Figure out what options you have for keeping data between scenes. A few that come to mind are:
- Static variables
- DontDestroyOnLoad(…)
- PlayerPrefs (strange, but doable)
- Other external persistent data (files, databases, whatever)
I’ll just touch on static variables as they are likely the simplest solution, but are not persistent between plays. You can later extend it so you can save state between plays.
Each door has a state - opened or closed. Therefore, each door has to have their own piece of memory to store their own state. A simple static boolean would work only for one door (or rather; for all doors at once - they wouldn’t remember their individual state). So, we need to store many booleans. How do we store many booleans? Arrays. Lists. Dictionaries. Pick your favourite container and make it the static variable. This is an improvement, but only marginally so. The problem is that we don’t know which door each boolean is for, so each door need a unique identifier of some sort. At first, perhaps you think you can only give them a number such as 0, 1, 2 and so on, but it becomes a little annoying when you start to have doors in different scenes. The doors in scene 2 would continue with 3, 4, 5 and so on. Then you remember you needed yet another door in scene 1, and that becomes 6.
0 - scene 1
1 - scene 1
2 - scene 1
3 - scene 2
4 - scene 2
5 - scene 2
6 - scene 1
Sure, they have a unique id each, but for anything bigger than a couple of scenes with a couple of doors, it’ll become frustrating to maintain. So what else is there? Well, each Unity object has an instance id - a unique number. Although, that id might change when you go from scene 1 to scene 2, and then back to scene 1 again - I am not 100% sure on that one. Or, you can create a GUID for each object, save it as a serialized string property, and use the string as a key. Or any other method you want, like making a key like string key = levelName + doorID. As long as it’s unique, persistent and easy to use.
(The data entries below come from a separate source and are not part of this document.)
Definition set_view_rotation (a : nat) (q : Quaternion) : Op () :=
  set_region_attr a (with_view_rotation q).
Definition set_view_matrix (a : nat) (m : Matrix) : Op () :=
  set_region_attr a (with_view_matrix m).
Definition set_view_distance (a : nat) (d : float) : Op () :=
  set_region_attr a (with_view_distance d).

(** ** The operators of [pdt_view.py] *)

(** the status set every [execute] returns *)
Definition FINISHED : gset string := {["FINISHED"]}.

(** [default_distance] and [default_view_matrix] of [PDT_OT_Reset3DView.execute] *)
Definition default_distance : Z := 18.

Definition default_view_matrix : Matrix :=
  ((0.41, -0.4017, 0.8188, 0.0),
   (0.912, 0.1936, -0.3617, 0.0),
   (-0.0133, 0.8959, 0.4458, 0.0),
   (0.0, 0.0, -14.9892, 1.0))%float.

(** the table [vlist] of [PDT_OT_Reset3DView.execute] *)
Definition vlist : list (tuple4 * string) :=
  [ ((10000000.0000, -0.0000, -0.0000, -0.0000)%float, "TOP");
    ((7071067.5000, 7071067.5000, -0.0000, -0.0000)%float, "FRONT");
    ((5000000.0000, 5000000.0000, 5000000.0000, 5000000.0000)%float, "RIGHT");
    ((0.0000, 10000000.0000, -0.0000, -0.0000)%float, "BOTTOM");
    ((0.0000, -0.0000, 7071067.5000, 7071067.5000)%float, "BACK");
    ((5000000.0000, 5000000.0000, -5000000.0000, -5000000.0000)%float, "LEFT") ].

(** [for v, vm in vlist: if view_rot == Quaternion(v): view_mode = vm] *)
Definition classify (vl : list (tuple4 * string)) (view_rot : Quaternion)
    (view_mode : string) : string :=
  foldl (λ view_mode '(v, vm),
           if Quaternion_eq view_rot (Quaternion_new v) then vm else view_mode)
        view_mode vl.

(** The body of the loop [for area in bpy.context.screen.areas] of
    [PDT_OT_Reset3DView.execute], for the area referred to by [area]; the
    local variable [view_mode] is carried through the loop, and the table
    is an argument so that tables in another order can be compared.  The
    calls of [debug] only print and are left out. *)
Definition reset_area (vl : list (tuple4 * string)) (area : nat) (view_mode : string)
    : Op string :=
  l ← get_areas;
  ar ← lift (Py.index l area);
  if bool_decide (type ar = "VIEW_3D") then
    rv3d ← get_region_3d area;
    match rv3d with
    | Some r =>
        let view_rot := Quaternion_mul (view_rotation r) (Py.float_of_int 10000000) in
        let view_mode := classify vl view_rot view_mode in
        (if bool_decide (view_mode ∈
              ({["TOP"; "FRONT"; "RIGHT"; "BOTTOM"; "BACK"; "LEFT"]} : gset string))
         then set_view_distance area (Py.float_of_int default_distance)
         else ret ());;
        (if bool_decide (view_mode = "none")
         then set_view_matrix area default_view_matrix;;
              set_view_distance area (Py.float_of_int (default_distance + 3))
         else ret ());;
        ret "none"
    | None => ret view_mode
    end
  else ret view_mode.

Definition Reset3DView_with (vl : list (tuple4 * string)) : Op (gset string) :=
  l ← get_areas;
  for_in (seq 0 (length l)) (reset_area vl) "none";;
  ret FINISHED.

Definition PDT_OT_Reset3DView_execute : Op (gset string) := Reset3DView_with vlist.

(** [PDT_OT_viso.execute] *)
Definition PDT_OT_viso_execute : Op (gset string) :=
  areas ← view3d_areas;
  (if bool_decide (0 < length areas)
   then a0 ← lift (Py.index areas 0);
        set_view_rotation a0 (Quaternion_new (0.8205, 0.4247, -0.1759, -0.3399)%float)
   else ret ());;
  ret FINISHED.

Section Operators.

(** [pdt_functions.euler_to_quaternion], which [pdt_view.py] imports *)
Variable euler_to_quaternion : float → float → float → Quaternion.

(** what a view operator of the host does when it is called where the
    operator at hand runs: it returns, or it raises (RuntimeError when
    its poll fails there), and it leaves the areas of the screen in some
    state *)
Variable view3d_exec : OpsCall → list Area → Py.Outcome () * list Area.

(** [bpy.ops.view3d.view_orbit(...)] and [bpy.ops.view3d.view_roll(...)] *)
Definition bpy_ops_view3d (c : OpsCall) : Op () :=
  λ w, ((view3d_exec c (screen_areas w)).1,
        mkWorld (view3d_exec c (screen_areas w)).2 (scene_pdt_pg w) (ops_calls w ++ [c])).

(** [PDT_OT_ViewRot.execute] *)
Definition PDT_OT_ViewRot_execute : Op (gset string) :=
  pg ← get_pdt_pg;
  areas ← view3d_areas;
  (if bool_decide (0 < length areas)
   then let '(x, y, z) := rotation_coords pg in
        let roll_value :=
          euler_to_quaternion (x * Py.pi / 180)%float
                              (y * Py.pi / 180)%float
                              (z * Py.pi / 180)%float in
        a0 ← lift (Py.index areas 0);
        set_view_rotation a0 roll_value
   else ret ());;
  ret FINISHED.

(** the common shape of the four orbit operators and of the roll operator *)
Definition orbit_execute (call : float → string → OpsCall) (tag : string)
    : Op (gset string) :=
  pg ← get_pdt_pg;
  areas ← view3d_areas;
  (if bool_decide (0 < length areas)
   then bpy_ops_view3d (call (vrotangle pg * Py.pi / 180)%float tag)
   else ret ());;
  ret FINISHED.

Definition PDT_OT_vRotL_execute := orbit_execute view_orbit "ORBITLEFT".
Definition PDT_OT_vRotR_execute := orbit_execute view_orbit "ORBITRIGHT".
Definition PDT_OT_vRotU_execute := orbit_execute view_orbit "ORBITUP".
Definition PDT_OT_vRotD_execute := orbit_execute view_orbit "ORBITDOWN".
Definition PDT_OT_vRoll_execute := orbit_execute view_roll "ANGLE".

(** the operator classes of the module *)
Inductive Operator : Set :=
| PDT_OT_ViewRot | PDT_OT_vRotL | PDT_OT_vRotR | PDT_OT_vRotU | PDT_OT_vRotD
| PDT_OT_vRoll | PDT_OT_viso | PDT_OT_Reset3DView.

Definition execute (o : Operator) : Op (gset string) :=
  match o with
  | PDT_OT_ViewRot => PDT_OT_ViewRot_execute
  | PDT_OT_vRotL => PDT_OT_vRotL_execute
  | PDT_OT_vRotR => PDT_OT_vRotR_execute
  | PDT_OT_vRotU => PDT_OT_vRotU_execute
  | PDT_OT_vRotD => PDT_OT_vRotD_execute
  | PDT_OT_vRoll => PDT_OT_vRoll_execute
  | PDT_OT_viso => PDT_OT_viso_execute
  | PDT_OT_Reset3DView => PDT_OT_Reset3DView_execute
  end.

End Operators.

(** ** What the reset loop does to one area

    The three cases of the loop body as a function of the area alone; the
    loop is proved below to apply it to every area of the screen. *)

Definition canonical_names : gset string :=
  {["TOP"; "FRONT"; "RIGHT"; "BOTTOM"; "BACK"; "LEFT"]}.

Definition reset_region (vl : list (tuple4 * string)) (r : RegionView3D) : RegionView3D :=
  let view_mode :=
    classify vl (Quaternion_mul (view_rotation r) (Py.float_of_int 10000000)) "none" in
  if bool_decide (view_mode ∈ canonical_names)
  then with_view_distance 18%float r
  else if bool_decide (view_mode = "none")
       then with_view_distance 21%float (with_view_matrix default_view_matrix r)
       else r.
(** X3: a binding without a topic name stops the compile hook.  The
    TypeError of its name normalization leaves the template as the calls
    before it made it, so the permissions of every later binding, also of
    later functions, are not compiled. *)
Theorem compileEvents_stops (functions : list (string * FunctionDefinition))
    (Resources Resources' : gmap string Resource)
    (pre post : list (string * FunctionDefinition * TopicBinding))
    (n : string) (d : FunctionDefinition) (b : TopicBinding) :
  invocations functions = (pre ++ (n, d, b) :: post)%list ->
  each_call (fun fnName fnDef topicName R => addEventPermission R fnName fnDef topicName)
    pre Resources
  = (Resources', None) ->
  topic_of b = undefined ->
  compileEvents functions Resources
  = (Resources', Some "Cannot read properties of undefined (reading 'replace')")
  /\ (forall k : string,
        (forall c kv, In c pre -> permission_entry c = Ok kv -> fst kv <> k) ->
        Resources' !! k = Resources !! k).
Proof.
  intros Hinv Hpre Htopic. split.
  - unfold compileEvents.
    rewrite (loopEvents_each_call
               (fun fnName fnDef topicName R => addEventPermission R fnName fnDef topicName)).
    rewrite Hinv, each_call_app, Hpre. cbn [each_call].
    unfold addEventPermission. rewrite Htopic. reflexivity.
  - intros k Hk. rewrite each_call_entries in Hpre. injection Hpre as <- _.
    apply write_all_other. intros Hin.
    apply List.in_map_iff in Hin as [kv [<- Hkv]].
    apply entries_In in Hkv as [c [Hc E]].
    exact (Hk c kv Hc E eq_refl).
Qed.

Lemma compileEvents_stops_witness :
  invocations broken_service
  = ([("notify", notify, bare "orders")]
     ++ ("broken", broken, no_topic)
     :: [("broken", broken, bare "late");
         ("audit", audit, bare "orders");
         ("audit", audit, orders_with_policy)])%list
  /\ each_call (fun fnName fnDef topicName R => addEventPermission R fnName fnDef topicName)
       [("notify", notify, bare "orders")] ∅
     = (<["NotifyLambdaPermissionOrders"
          := permission_of (str "Notify") (str "orders")]> ∅, None)
  /\ topic_of no_topic = undefined
  /\ compileEvents broken_service ∅
     = (<["NotifyLambdaPermissionOrders" := permission_of (str "Notify") (str "orders")]> ∅,
        Some "Cannot read properties of undefined (reading 'replace')").
Proof.
  split; [reflexivity |]. split; [reflexivity |]. split; [reflexivity |].
  exact (proj1 (compileEvents_stops broken_service ∅ _ [("notify", notify, bare "orders")]
                  _ "broken" broken no_topic eq_refl eq_refl eq_refl)).
Defined.

(** X4: when the compile hook ends without an error, the template holds a
    resource of type AWS::Lambda::Permission under the key of every binding
    the iterator selected, and every key that is the key of none of them
    keeps what the template held before. *)
Theorem compileEvents_writes_permissions (functions : list (string * FunctionDefinition))
    (Resources : gmap string Resource) :
  snd (compileEvents functions Resources) = None ->
  let Resources' := fst (compileEvents functions Resources) in
  (forall n d b,
     In (n, d, b) (invocations functions) ->
     exists t nt r,
       topic_of b = str t /\ _normalizeTopicName (str t) = Ok nt
       /\ Resources' !! (toString (_normalize (str n)) ++ "LambdaPermission" ++ toString nt)
          = Some r
       /\ Type_ r = "AWS::Lambda::Permission")
  /\ (forall k : string,
        (forall n d b nt,
           In (n, d, b) (invocations functions) ->
           _normalizeTopicName (topic_of b) = Ok nt ->
           toString (_normalize (str n)) ++ "LambdaPermission" ++ toString nt <> k) ->
        Resources' !! k = Resources !! k).
Proof.
  rewrite compileEvents_entries. cbn [fst snd]. intros Hnone. split.
  - intros n d b Hin.
    destruct (entries_complete _ _ Hnone Hin) as [kv [E Hkv]].
    destruct (permission_entry_Ok n d b kv E) as (t & nt & Et & Ent & ->).
    destruct (write_all_written (fst (entries (invocations functions))) Resources
                (permRef_of (_normalize (str n)) nt)) as [r [Hr Hl]].
    { apply List.in_map_iff. eexists. split; [| exact Hkv]. reflexivity. }
    exists t, nt, r. split; [exact Et |]. split; [exact Ent |]. split; [exact Hl |].
    apply entries_In in Hr as [[[n' d'] b'] [_ E']].
    apply permission_entry_Ok in E' as (t' & nt' & _ & _ & E').
    injection E' as _ ->. reflexivity.
  - intros k Hk. apply write_all_other. intros Hin.
    apply List.in_map_iff in Hin as [kv [<- Hkv]].
    apply entries_In in Hkv as [[[n d] b] [Hc E]].
    destruct (permission_entry_Ok n d b kv E) as (t & nt & Et & Ent & ->).
    apply (Hk n d b nt Hc); [rewrite Et; exact Ent | reflexivity].
Qed.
Then, you could for example use a static dictionary
static Dictionary<string, bool> allDoorsInGame = new Dictionary<string, bool>();
And you can save the state of the door like:
allDoorsInGame[myUniqueKey] = isOpen;
And load the state of the door like:
allDoorsInGame.TryGetValue(myUniqueKey, out isOpen); // will make all doors start closed, btw
This should be all you have to do, but if you want persistency you also need to save all doors state to some file etc when you close the game, and load it when you open the game.